We’ve no particular reason to doubt the veracity of this report about leopard DNA being found in Lincolnshire, but it’s difficult to FactCheck properly, as neither of the test labs referred to appear to exist any more.
Similarly, Durham University were happy to confirm to us that hairs given to them for testing last year were probably from a leopard, but they can’t guarantee that the hairs were really found in woods in mid-Devon.
On the other hand, several tests on carcasses left with savage wounds after apparently being attacked by large predators have only turned up traces of fox DNA.
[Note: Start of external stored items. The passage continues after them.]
(** * BullMQ: the script wrappers of the queue ([src/classes/scripts.ts],
    [src/utils.ts]) and the producer facade ([Queue])

    The TypeScript sources are embedded as executable Rocq functions.

    - JavaScript numbers are integer valued throughout the code under study
      (millisecond timestamps, counters, result codes); they are modelled by
      [Z].  The runtime computes in double precision, which is exact on
      integers of magnitude below 2^53 and rounds beyond; a statement about
      the result of an addition or a multiplication carries the bound that
      keeps it in the exact range.  The 32-bit conversion performed by the
      bitwise operators is written out ([ToInt32]).
    - A string is a sequence of code units below 256.
    - Objects used as string-keyed maps are [gmap string _].
    - An [async] wrapper invokes a script of the store and continues with
      its reply.  It is a term of [call]: the script's name, the argument
      array, and the continuation that decodes the reply into the wrapper's
      [outcome] (a returned value or a thrown one).
    - What the environment supplies is an argument: [Date.now()] is [now],
      [v4()] is [v4].
    - The Lua scripts are not among the sources.  Where a statement needs
      what a script does to the store, the script is written from the
      specification (module [Lua]). *)

From Stdlib Require Import ZArith String Ascii List Bool Lia.
From stdpp Require Import base option list strings gmap pretty.

Local Open Scope string_scope.
Local Open Scope list_scope.
Local Open Scope Z_scope.

(** ** JavaScript values and the runtime operations the sources rely on *)

Module JS.

(** An [Error] object, identified by its message. [TypeError] is the error
    the runtime raises when a property of [undefined] is read. *)
Inductive Error : Type :=
| MkError (message : string)
| TypeError.

(** Values that travel through the wrappers. *)
#[local] Set Warnings "-register-all".
Inductive value : Type :=
| JUndefined
| JNull
| JBool (b : bool)
| JNum (z : Z)
| JStr (s : string)
| JObj (fields : list (string * value))
| JErr (e : Error).
#[local] Set Warnings "register-all".

(** An element of the array handed to a script: a value, or the text
    [JSON.stringify(v)], whose serialisation is kept symbolic. *)
Inductive scriptArg : Type :=
| Arg (v : value)
| ArgJSON (v : value).

(** Result of running a function body: [return v] or [throw v]. *)
Inductive outcome (A : Type) : Type :=
| Return (a : A)
| Throw (e : value).
Arguments Return {A} a.
Arguments Throw {A} e.

Definition throws {A} (o : outcome A) : bool :=
  match o with Throw _ => true | Return _ => false end.

(** Truthiness ([ToBoolean]). *)
Definition truthy (v : value) : bool :=
  match v with
  | JUndefined | JNull => false
  | JBool b => b
  | JNum z => negb (z =? 0)
  | JStr s => negb (String.eqb s "")
  | JObj _ | JErr _ => true
  end.

Definition of_option {A} (inj : A -> value) (o : option A) : value :=
  match o with Some a => inj a | None => JUndefined end.

(** [x ?? d] *)
Definition nullish {A} (o : option A) (d : A) : A :=
  match o with Some a => a | None => d end.

(** Template-literal / string concatenation conversion ([ToString]). *)
Definition ToString (v : value) : string :=
  match v with
  | JUndefined => "undefined"
  | JNull => "null"
  | JBool true => "true"
  | JBool false => "false"
  | JNum z => pretty z
  | JStr s => s
  | JObj _ => "[object Object]"
  | JErr (MkError m) => "Error: " +:+ m
  | JErr TypeError => "TypeError"
  end.

(** *** Unary plus on a string ([ToNumber])

    Job ids are decimal counters or user supplied strings.  The decimal
    fragment is modelled: an optional sign followed by digits is the
    integer it denotes (exactly so below 2^53), the empty string is [0],
    anything else is [NaN] ([None]).  The runtime also reads white space
    around a literal, fractions, exponents, [Infinity] and the [0x], [0o]
    and [0b] literals, and rounds an integer of 2^53 or more; a statement
    that depends on the number an id denotes is made for the ids on which
    this fragment is the runtime's conversion ([numericId] below). *)
Definition digit_of (c : ascii) : option Z :=
  let n := Z.of_nat (nat_of_ascii c) in
  if (48 <=? n) && (n <=? 57) then Some (n - 48) else None.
The victims had probably keeled over from natural causes before being pounced on by scavenging foxes – a cautionary tale that appearances can be deceptive in the world of big cat hunting.
Mr Minter said it’s not surprising that sightings are few and far between as the lynx, leopard and puma are all “stalk-and-ambush” predators who rely on stealth and wariness to survive and hunt mainly by night.
And the inconclusive evidence of attacks on farm animals doesn’t necessarily prove big cats aren’t out there either, he said.
“They can live on rabbits, mice and pigeons, and their natural prey are deer – which are abundant in many parts of this country. In fact, life is easier for these animals here than it would be in their natural habitat.
“Livestock kills are low. The numbers of consistent, good reports of livestock kills go up when you get cold weather. In fact, sightings in general go up at times of cold weather. This is a consistent pattern.”
There are a significant number of people who believe passionately that there are big cats living wild in the British countryside, and it is by no means the case that all of them are cranks.
Serving police officers in the Thames Valley and Lincolnshire have gone on record to say that they support the case for the existence of wild cats.
If the facts are as elusive as the animals, that is perhaps the nature of the beast.
But even enthusiasts who have spent their lives looking for big cats admit that there is a missing core of hard documentary evidence that they are breeding and living in groups in the wild.
That suggests that the government is right to be cautious about the extent of Britain’s big cat problem.